Task prompt. Below is a listing; repeat exactly the lines from the one containing "apply ForallOrdPairs_app_inv in Hd'" to the one containing "constructor; [done |].", both included.

Data provided.
Lemma copy_text_sized a v max_len :
  arena_wf a -> writable a -> view_ok v -> exact_view v -> v_len v <= max_len -> max_len < SIZE_MAX ->
  sized_copy a (text_end (a_used a) (v_bytes v)) (copy_text_to a v max_len).
Proof.
  intros Hwf [Hb Hr] [Hl Hv] Hx Hle Hmax. unfold copy_text_to, text_end, exact_view in *.
  rewrite <- Hx. pose proof (wf_used a Hwf). destruct (v_data v) as [l|] eqn:Hd.
  - destruct (Hv l eq_refl) as [_ Hz]. rewrite arena_copy_eq by done.
    replace (max_len <? v_len v) with false by lia. unfold copy_fits. rewrite Hb, Hr. simpl.
    destruct (Z.eqb_spec (v_len v) 0); unfold sized_copy;
      destruct (_ <=? a_capacity a) eqn:E; try lia; done.
  - unfold v_bytes in Hx. rewrite Hd, zlen_nil in Hx. rewrite arena_copy_null, Hx.
    replace (max_len <? 0) with false by lia. simpl. unfold sized_copy.
    destruct (_ <=? a_capacity a) eqn:E; [done | lia].
Qed.

Lemma copy_slices_loop_sized a vs max_len :
  arena_wf a -> writable a -> Forall view_ok vs -> Forall exact_view vs ->
  Forall (fun v => v_len v <= max_len) vs -> max_len < SIZE_MAX ->
  sized_copy a (texts_end (a_used a) (map v_bytes vs)) (copy_slices_loop a vs max_len).
Proof.
  revert a. induction vs as [|v vs IH]; intros a Hwf Hw Hok Hx Hle Hmax; simpl.
  { pose proof (wf_used a Hwf). destruct (_ <=? a_capacity a) eqn:E; [done | lia]. }
  apply Forall_cons_iff in Hok as [Hv Hok], Hx as [Hxv Hx], Hle as [Hlv Hle].
  pose proof (copy_text_sized a v max_len Hwf Hw Hv Hxv Hlv Hmax) as H1. unfold copy_text_to in H1.
  destruct (pv_arena_copy a _ _ _ max_len) as [[st1 s1] a1] eqn:E1.
  destruct (copy_text _ _ _ _ _ _ _ Hwf Hv Hmax E1) as [Hext _].
  pose proof (texts_end_ge (text_end (a_used a) (v_bytes v)) (map v_bytes vs)) as Hge.
  unfold texts_end in Hge. simpl in H1. split_if_in H1.
  - destruct H1 as [-> Hu]. specialize (IH a1 (ext_wf _ _ Hext) (writable_ext _ _ Hext Hw) Hok Hx Hle Hmax).
    rewrite Hu in IH. destruct (copy_slices_loop a1 vs max_len) as [[st2 ss] a2]. simpl in IH |- *.
    by rewrite <- (ext_capacity _ _ Hext).
  - destruct (decide (st1 = PV_OK)); [done |].
    destruct st1; try done; unfold texts_end; simpl; (split_if; [lia | done]).
Qed.

Lemma array_alloc_sized {A} a (l : list A) size :
  arena_wf a -> writable a -> 0 < zlen l <= PV_MAX_COLLECTION_ITEMS -> 0 < size <= 40 ->
  match pv_arena_alloc a (zlen l * size) alignof_ptr with
  | (Some _, a1) => array_end (a_used a) (zlen l) size <= a_capacity a /\
                    a_used a1 = array_end (a_used a) (zlen l) size /\ arena_ext a a1
  | (None, a1) => a_capacity a < array_end (a_used a) (zlen l) size /\ a1 = a
  end.
Proof.
  intros Hwf [Hb Hr] Hl Hs. pose proof (collection_size_bound l size ltac:(lia) ltac:(lia)) as Hsz.
  destruct (pv_arena_alloc a (zlen l * size) alignof_ptr) as [r a1] eqn:E.
  pose proof (arena_alloc_ext _ _ _ _ _ Hwf Hsz alignof_ptr_bound E) as Hext.
  rewrite arena_alloc_eq in E by (auto using alignof_ptr_bound). unfold alloc_granted, array_end in *.
  rewrite Hb, Hr in E. change (Z.land alignof_ptr (alignof_ptr - 1) =? 0) with true in E.
  change (0 <? alignof_ptr) with true in E. replace (0 <? zlen l * size) with true in E by nia.
  replace (zlen l =? 0) with false by lia. simpl in E.
  split_if_in E; injection E as <- <-; simpl; split_and!; auto; lia.
Qed.

Lemma copy_slices_sized a vs max_len :
  arena_wf a -> writable a -> Forall view_ok vs -> Forall exact_view vs ->
  Forall (fun v => v_len v <= max_len) vs -> max_len < SIZE_MAX ->
  zlen vs <= PV_MAX_COLLECTION_ITEMS ->
  sized_copy a (texts_end (array_end (a_used a) (zlen vs) sizeof_pv_slice) (map v_bytes vs))
    (copy_slices a vs max_len).
Proof.
  intros Hwf Hw Hok Hx Hle Hmax Hc. pose proof (zlen_nonneg vs). unfold copy_slices.
  destruct (Z.eqb_spec (zlen vs) 0) as [Hz |].
  { destruct vs; [| exfalso; zlia]. unfold array_end. rewrite Hz. simpl.
    pose proof (wf_used a Hwf). destruct (_ <=? a_capacity a) eqn:E; [done | lia]. }
  replace (PV_MAX_COLLECTION_ITEMS <? zlen vs) with false by lia.
  pose proof (array_alloc_sized a vs sizeof_pv_slice Hwf Hw ltac:(lia) ltac:(by vm_compute)) as Ha.
  destruct (pv_arena_alloc a _ alignof_ptr) as [[off|] a1].
  - destruct Ha as (_ & Hu & Hext). rewrite <- Hu.
    pose proof (copy_slices_loop_sized a1 vs max_len (ext_wf _ _ Hext) (writable_ext _ _ Hext Hw) Hok Hx Hle Hmax) as Hs.
    unfold sized_copy in *. destruct (copy_slices_loop a1 vs max_len) as [[? ?] ?].
    by rewrite <- (ext_capacity _ _ Hext).
  - destruct Ha as [Hlt ->]. simpl. pose proof (texts_end_ge (array_end (a_used a) (zlen vs) sizeof_pv_slice) (map v_bytes vs)).
    split_if; [lia | done].
Qed.

Lemma copy_fields_loop_sized a fs :
  arena_wf a -> writable a ->
  Forall (fun f => view_ok (f_name f) /\ view_ok (f_value f)) fs ->
  Forall (fun f => exact_view (f_name f) /\ exact_view (f_value f)) fs ->
  Forall (fun f => v_len (f_name f) <= PV_MAX_FIELD_NAME /\ v_len (f_value f) <= PV_MAX_FIELD_VALUE) fs ->
  sized_copy a (fields_end (a_used a) (map (field_map v_bytes) fs)) (copy_fields_loop a fs).
Proof.
  revert a. induction fs as [|f fs IH]; intros a Hwf Hw Hok Hx Hle; simpl.
  { unfold fields_end. simpl. pose proof (wf_used a Hwf). destruct (_ <=? a_capacity a) eqn:E; [done | lia]. }
  apply Forall_cons_iff in Hok as [[Hn Hv] Hok], Hx as [[Hxn Hxv] Hx], Hle as [[Hln Hlv] Hle].
  pose proof (copy_text_sized a _ _ Hwf Hw Hn Hxn Hln max_name_bound) as H1. unfold copy_text_to in H1.
  destruct (pv_arena_copy a _ _ _ PV_MAX_FIELD_NAME) as [[st1 s1] a1] eqn:E1.
  destruct (copy_text _ _ _ _ _ _ _ Hwf Hn max_name_bound E1) as [Hext1 _].
  change (fields_end (a_used a) (field_map v_bytes f :: map (field_map v_bytes) fs))
    with (fields_end (text_end (text_end (a_used a) (v_bytes (f_name f))) (v_bytes (f_value f)))
            (map (field_map v_bytes) fs)).
  pose proof (texts_end_ge (text_end (text_end (a_used a) (v_bytes (f_name f))) (v_bytes (f_value f)))
    (concat (map (fun f => [f_name f; f_value f]) (map (field_map v_bytes) fs)))) as Hge.
  pose proof (text_end_ge (text_end (a_used a) (v_bytes (f_name f))) (v_bytes (f_value f))) as Hge2.
  fold (fields_end (text_end (text_end (a_used a) (v_bytes (f_name f))) (v_bytes (f_value f)))
            (map (field_map v_bytes) fs)) in Hge. simpl in H1. split_if_in H1.
  2: { destruct (decide (st1 = PV_OK)); [done |]. destruct st1; try done; simpl; (split_if; [lia | done]). }
  destruct H1 as [-> Hu1].
  pose proof (copy_text_sized a1 _ _ (ext_wf _ _ Hext1) (writable_ext _ _ Hext1 Hw) Hv Hxv Hlv max_value_bound) as H2.
  unfold copy_text_to in H2. destruct (pv_arena_copy a1 _ _ _ PV_MAX_FIELD_VALUE) as [[st2 s2] a2] eqn:E2.
  destruct (copy_text _ _ _ _ _ _ _ (ext_wf _ _ Hext1) Hv max_value_bound E2) as [Hext2 _].
  rewrite Hu1 in H2. simpl in H2. rewrite (ext_capacity _ _ Hext1) in H2. split_if_in H2.
  2: { destruct (decide (st2 = PV_OK)); [done |]. destruct st2; try done; simpl; (split_if; [lia | done]). }
  destruct H2 as [-> Hu2]. pose proof (arena_ext_trans _ _ _ Hext1 Hext2) as Hext.
  specialize (IH a2 (ext_wf _ _ Hext) (writable_ext _ _ Hext Hw) Hok Hx Hle). rewrite Hu2 in IH.
  destruct (copy_fields_loop a2 fs) as [[st3 gs] a3]. simpl in IH |- *.
  by rewrite <- (ext_capacity _ _ Hext).
Qed.

Lemma copy_fields_sized a fs :
  arena_wf a -> writable a ->
  Forall (fun f => view_ok (f_name f) /\ view_ok (f_value f)) fs ->
  Forall (fun f => exact_view (f_name f) /\ exact_view (f_value f)) fs ->
  Forall (fun f => v_len (f_name f) <= PV_MAX_FIELD_NAME /\ v_len (f_value f) <= PV_MAX_FIELD_VALUE) fs ->
  zlen fs <= PV_MAX_COLLECTION_ITEMS ->
  sized_copy a (fields_end (array_end (a_used a) (zlen fs) sizeof_pv_custom_field)
                  (map (field_map v_bytes) fs)) (copy_fields a fs).
Proof.
  intros Hwf Hw Hok Hx Hle Hc. pose proof (zlen_nonneg fs). unfold copy_fields.
  destruct (Z.eqb_spec (zlen fs) 0) as [Hz |].
  { destruct fs; [| exfalso; zlia]. unfold array_end, fields_end. rewrite Hz. simpl.
    pose proof (wf_used a Hwf). destruct (_ <=? a_capacity a) eqn:E; [done | lia]. }
  replace (PV_MAX_COLLECTION_ITEMS <? zlen fs) with false by lia.
  pose proof (array_alloc_sized a fs sizeof_pv_custom_field Hwf Hw ltac:(lia) ltac:(by vm_compute)) as Ha.
  destruct (pv_arena_alloc a _ alignof_ptr) as [[off|] a1].
  - destruct Ha as (_ & Hu & Hext). rewrite <- Hu.
    pose proof (copy_fields_loop_sized a1 fs (ext_wf _ _ Hext) (writable_ext _ _ Hext Hw) Hok Hx Hle) as Hs.
    unfold sized_copy in *. destruct (copy_fields_loop a1 fs) as [[? ?] ?].
    by rewrite <- (ext_capacity _ _ Hext).
  - destruct Ha as [Hlt ->]. simpl. unfold fields_end.
    pose proof (texts_end_ge (array_end (a_used a) (zlen fs) sizeof_pv_custom_field)
      (concat (map (fun f => [f_name f; f_value f]) (map (field_map v_bytes) fs)))).
    split_if; [lia | done].
Qed.

(** One step of [copy_record]: the space of a text, then the rest. *)
Lemma copy_text_then_sized {R} a v max_len n (k : pv_slice -> pv_arena -> pv_status * option R * pv_arena) :
  arena_wf a -> writable a -> view_ok v -> exact_view v -> v_len v <= max_len -> max_len < SIZE_MAX ->
  text_end (a_used a) (v_bytes v) <= n ->
  (forall s a1, arena_ext a a1 -> s_len s = v_len v -> a_used a1 = text_end (a_used a) (v_bytes v) ->
     sized a1 n (k s a1)) ->
  sized a n (copy_then (copy_text_to a v max_len) k).
Proof.
  intros Hwf Hw Hv Hx Hle Hmax Hn Hk.
  eapply copy_then_sized; [by apply copy_text_sized | done |].
  intros st s a1 E -> Hu. unfold copy_text_to in E.
  destruct (copy_text _ _ _ _ _ _ _ Hwf Hv Hmax E) as [Hext Hok]. destruct (Hok eq_refl) as (_ & _ & Hs & _).
  specialize (Hk s a1 Hext Hs Hu). unfold sized in *. by rewrite <- (ext_capacity _ _ Hext).
Qed.

Lemma copy_slices_then_sized {R} a vs max_len n (k : list pv_slice -> pv_arena -> pv_status * option R * pv_arena) :
  arena_wf a -> writable a -> Forall view_ok vs -> Forall exact_view vs ->
  Forall (fun v => v_len v <= max_len) vs -> max_len < SIZE_MAX -> zlen vs <= PV_MAX_COLLECTION_ITEMS ->
  texts_end (array_end (a_used a) (zlen vs) sizeof_pv_slice) (map v_bytes vs) <= n ->
  (forall ss a1, arena_ext a a1 ->
     a_used a1 = texts_end (array_end (a_used a) (zlen vs) sizeof_pv_slice) (map v_bytes vs) ->
     sized a1 n (k ss a1)) ->
  sized a n (copy_then (copy_slices a vs max_len) k).
Proof.
  intros Hwf Hw Hv Hx Hle Hmax Hc Hn Hk.
  eapply copy_then_sized; [by apply copy_slices_sized | done |].
  intros st s a1 E -> Hu. destruct (copy_slices_spec _ _ _ _ _ _ Hwf Hv Hmax E) as [Hext _].
  specialize (Hk s a1 Hext Hu). unfold sized in *. by rewrite <- (ext_capacity _ _ Hext).
Qed.

Lemma array_texts_ge n count size cs :
  0 <= count -> 0 <= size -> n <= texts_end (array_end n count size) cs.
Proof. intros. etrans; [by apply (array_end_ge n count size) | apply texts_end_ge]. Qed.
Lemma deletion_wf now :
  r_revision r <> UINT64_MAX -> 0 <= now <= INT64_MAX -> vault_wf (delete_at v (length rs1) r now).
Proof.
  intros Hrev Hnow. pose proof deletion_kept as Hk.
  assert (Hold : contents v = map (record_contents (v_arena v)) rs1 ++ record_contents (v_arena v) r ::
    map (record_contents (v_arena v)) rs2) by (unfold contents; by rewrite Hrs, map_app).
  assert (Hins : v_records (delete_at v (length rs1) r now) = rs1 ++ tombstone r now :: rs2)
    by (simpl; rewrite Hrs, insert_app_r_alt, Nat.sub_diag by done; done).
  assert (Hsl : vault_slices (delete_at v (length rs1) r now) =
    slices1 ++ r_title r :: replicate 3 (mk_slice None 0) ++ slices2)
    by (unfold vault_slices; by rewrite Hins, map_app, concat_app).
  constructor; rewrite ?deletion_contents, ?Hsl, ?Hins.
  - apply deletion_arena_wf.
  - apply (vw_base v Hwf).
  - apply (vw_capacity v Hwf).
  - apply Forall_app in Hk as [H1 H]. apply Forall_cons_iff in H as [Ht H2].
    apply Forall_app_2; [eapply Forall_impl; [| exact H1]; by intros ? [] |].
    repeat (constructor; [done || apply Ht |]). eapply Forall_impl; [| exact H2]; by intros ? [].
  - pose proof (vw_disjoint v Hwf) as Hd. rewrite deletion_slices in Hd.
    apply ForallOrdPairs_app_inv in Hd as (Hd1 & Hd & Hx1). apply ForallOrdPairs_cons_inv in Hd as [Htd Hd'].
    apply ForallOrdPairs_app_inv in Hd' as (_ & Hd2 & _).
    assert (Hnull : forall l, Forall (slice_disjoint (mk_slice None 0)) l) by (intros l; by apply Forall_true).
    assert (Hnull' : forall t l, Forall (slice_disjoint t) l -> Forall (slice_disjoint t) (replicate 3 (mk_slice None 0) ++ l))
      by (intros t l H; apply Forall_app_2; [| done]; apply Forall_replicate; unfold slice_disjoint; by destruct (s_data t)).
    apply ForallOrdPairs_app; [done | |].
    + constructor; [apply Hnull'; by apply Forall_app in Htd as [_ ?] | simpl; repeat (constructor; [apply Hnull |]); done].
    + eapply Forall_impl; [| exact Hx1]. intros t Ht. apply Forall_cons_iff in Ht as [? Ht].
      constructor; [done |]. apply Hnull'. by apply Forall_app in Ht as [_ ?].
  - pose proof (vw_valid v Hwf) as Hv. rewrite Hold in Hv. apply Forall_app in Hv as [Hv1 Hv].
    apply Forall_cons_iff in Hv as [Hvr Hv2]. apply Forall_app_2; [done |]. constructor; [| done].
    by apply tombstone_valid.
  - pose proof (vw_ids v Hwf) as Hn. rewrite Hrs in Hn. by rewrite map_app in *.
  - pose proof (vw_layout v Hwf) as Hl. rewrite Hold in Hl. simpl.
    eapply layout_ok_replace; [| exact Hl]. intros. apply tombstone_end.
Qed.
Lemma codec_slice m maximum : 0 <= m < 8 -> maximum <= UINT64_MAX ->
  codec (reader_slice m maximum)
    (fun s e => exists l, s = view_of l /\ blob_ok m maximum l /\ e = cbor_head m (zlen l) ++ l).
Proof.
  intros Hm Hmax. pose proof (codec_value m Hm) as [Vs Vc Ve]. constructor.
  - intros r s r' Hwf H. unfold reader_slice in H. destruct (reader_value m r) as [[n|] r1] eqn:E; [| done].
    destruct (Vs _ _ _ Hwf E) as (e1 & tl & (Hn & ->) & Hr & ->). destruct (adv_split _ _ _ Hwf Hr) as [Hwf1 Hr1].
    pose proof (rest_len _ Hwf1) as Hl. rewrite Hr1 in Hl. do 2 (split_if_in H; [done |]). cbv zeta in H.
    split_if_in H; [done |]. injection H as <- <-. set (l := zsub _ _ n).
    assert (Hlt : l = take (Z.to_nat n) tl) by (change l with (take (Z.to_nat n) (rest (adv r (zlen (cbor_head m n))))); by rewrite Hr1).
    assert (Hll : zlen l = n) by (rewrite Hlt; unfold zlen in *; rewrite length_take; lia).
    exists (cbor_head m n ++ l), (drop (Z.to_nat n) tl). split_and!.
    + exists l. unfold view_of. rewrite Hll. split_and!; auto. unfold blob_ok. rewrite Hll. split_and!; [| lia |].
      * apply is_bytes_zsub, Hwf1.
      * intros ->. unfold view_of. rewrite Hll. apply negb_false_iff. exact Heqb1.
    + by rewrite Hr, <- app_assoc, Hlt, take_drop.
    + by rewrite zlen_app, Hll, <- adv_adv.
  - intros r s e tl Hwf (l & -> & (Hb & Hlen & Hu) & ->) Hr. rewrite <- app_assoc in Hr. unfold reader_slice.
    pose proof (zlen_nonneg l). rewrite (Vc r (zlen l) _ _ Hwf ltac:(split; [lia | done]) Hr).
    destruct (adv_split _ _ _ Hwf Hr) as [Hwf1 Hr1]. pose proof (rest_len _ Hwf1) as Hl. rewrite Hr1, zlen_app in Hl.
    pose proof (zlen_nonneg tl). replace (maximum <? zlen l) with false by lia.
    replace (_ <? zlen l) with false by lia. cbv zeta.
    assert (Hz : zsub (rd_data (adv r (zlen (cbor_head m (zlen l))))) (rd_pos (adv r (zlen (cbor_head m (zlen l))))) (zlen l) = l)
      by (change (zsub _ _ _) with (take (Z.to_nat (zlen l)) (rest (adv r (zlen (cbor_head m (zlen l))))));
          rewrite Hr1; unfold zlen; by rewrite Nat2Z.id, take_app_length).
    rewrite Hz. fold (view_of l). rewrite zlen_app, <- adv_adv.
    destruct (Z.eqb_spec m 3) as [-> |]; simpl; [by rewrite Hu | done].
  - intros r r' Hwf H. unfold reader_slice in H. destruct (reader_value m r) as [[n|] r1] eqn:E.
    + repeat split_if_in H; simplify_eq/=; done.
    + injection H as <-. by apply (Ve r).
Qed.

Lemma codec_items {A} (p : RD A) R n :
  codec p R ->
  codec (reader_items p n) (fun l e => length l = n /\ exists es, Forall2 R l es /\ e = concat es).
Proof.
  intros Hp. induction n as [|n IH]; cbn [reader_items].
  - eapply codec_ext; [apply codec_ret |]. intros l e. split.
    + intros [-> ->]. split; [done |]. exists []. by split; [constructor |].
    + intros [Hl (es & HF & ->)]. destruct l; [| done]. by inversion HF.
  - eapply codec_ext.
    { eapply codec_bind; [exact Hp |]. intros x. eapply codec_bind; [exact IH |]. intros l. apply codec_ret. }
    intros l e. split.
    + intros (x & e1 & e2 & HR & (l' & e3 & e4 & (Hl & es & HF & ->) & (-> & ->) & ->) & ->).
      simpl. split; [by rewrite Hl |]. exists (e1 :: es). split; [by constructor |]. by rewrite app_nil_r.
    + intros [Hl (es & HF & ->)]. destruct l as [|x l]; [done |]. injection Hl as Hl.
      inversion HF as [|? e1 ? es' HR HF']; subst. exists x, e1, (concat es'). split_and!; auto.
      exists l, (concat es'), []. split_and!; eauto. by rewrite app_nil_r.
Qed.
Lemma decode_body_inv fuel n cr up r d s st v' s' :
  reader_wf r -> vault_wf d -> contents d = [] -> clock_ok s -> 0 <= n ->
  decode_body fuel n cr up r d s = (Some (st, v'), s') ->
  decoded_as d cr up (rest r) st v' /\ (st = PV_OK -> zlen (contents v') = n).
Proof.
  intros Hr Hd Hcd Hclk Hn H. unfold decode_body in H. rewrite bind_run in H.
  destruct (decode_records fuel (Z.to_nat n) r d s) as [[[[b r1] v1]|] s1] eqn:E; [| done].
  destruct (decode_records_outcome _ _ _ _ _ _ _ _ _ Hr Hd Hclk E) as (Hwf & Hm & Hyes & Hno).
  destruct b.
  2: { injection H as <- <- <-. assert (Hs := Hno eq_refl). apply is_ok_false in Hs as Hs'. rewrite Hs'.
       split; [split; [done | done] | done]. }
  destruct (Hyes eq_refl) as (ds & tl & Hl & Hok & Hrest & -> & Hc). rewrite Hcd in Hc. simpl in Hc.
  destruct (adv_split _ _ _ Hr Hrest) as [Hr1 Hrest1]. destruct (negb _) eqn:Ep.
  { injection H as <- <- <-. split; [split; [done | done] | done]. }
  assert (tl = []) as ->.
  { pose proof (rest_len _ Hr1) as Hz. rewrite Hrest1 in Hz. apply negb_false_iff in Ep.
    destruct tl; [done | exfalso; zlia]. }
  rewrite app_nil_r in Hrest. cbv zeta in H. run_bind H. destruct x as [st1 a1]. unfold mret, M_ret in H. cbn [fst snd] in H.
  injection H as <- <- <-. destruct (set_protection_same _ _ _ _ _ (or_introl Heqp)) as (Em & Eu & Ec & Eb).
  assert (Hwf' : vault_wf (set_times v1 cr up false)) by (destruct Hwf; by constructor).
  destruct (vault_wf_protect _ a1 Hwf' Em Eu Ec Eb) as [W C].
  assert (Hcv : contents (set_arena (set_times v1 cr up false) a1) = ds) by (etrans; [exact C | exact Hc]).
  unfold same_meta in Hm. destruct Hm as (M1 & M2 & M3 & M4 & M5 & M6 & M7).
  split; [split; [done |] |]; rewrite Hcv; intros ->; [split_and!; auto |].
  - unfold pv_arena_set_readonly in Heqp. rewrite (vw_base _ Hwf') in Heqp. cbn [negb] in Heqp.
    rewrite bind_run in Heqp. unfold sodium_mprotect in Heqp. split_if_in Heqp; unfold mret, M_ret in Heqp; by simplify_eq.
  - unfold zlen. lia.
Qed.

Exercise answer.
    apply ForallOrdPairs_app_inv in Hd' as (_ & Hd2 & _).
    assert (Hnull : forall l, Forall (slice_disjoint (mk_slice None 0)) l) by (intros l; by apply Forall_true).
    assert (Hnull' : forall t l, Forall (slice_disjoint t) l -> Forall (slice_disjoint t) (replicate 3 (mk_slice None 0) ++ l))
      by (intros t l H; apply Forall_app_2; [| done]; apply Forall_replicate; unfold slice_disjoint; by destruct (s_data t)).
    apply ForallOrdPairs_app; [done | |].
    + constructor; [apply Hnull'; by apply Forall_app in Htd as [_ ?] | simpl; repeat (constructor; [apply Hnull |]); done].
    + eapply Forall_impl; [| exact Hx1]. intros t Ht. apply Forall_cons_iff in Ht as [? Ht].
      constructor; [done |]. apply Hnull'. by apply Forall_app in Ht as [_ ?].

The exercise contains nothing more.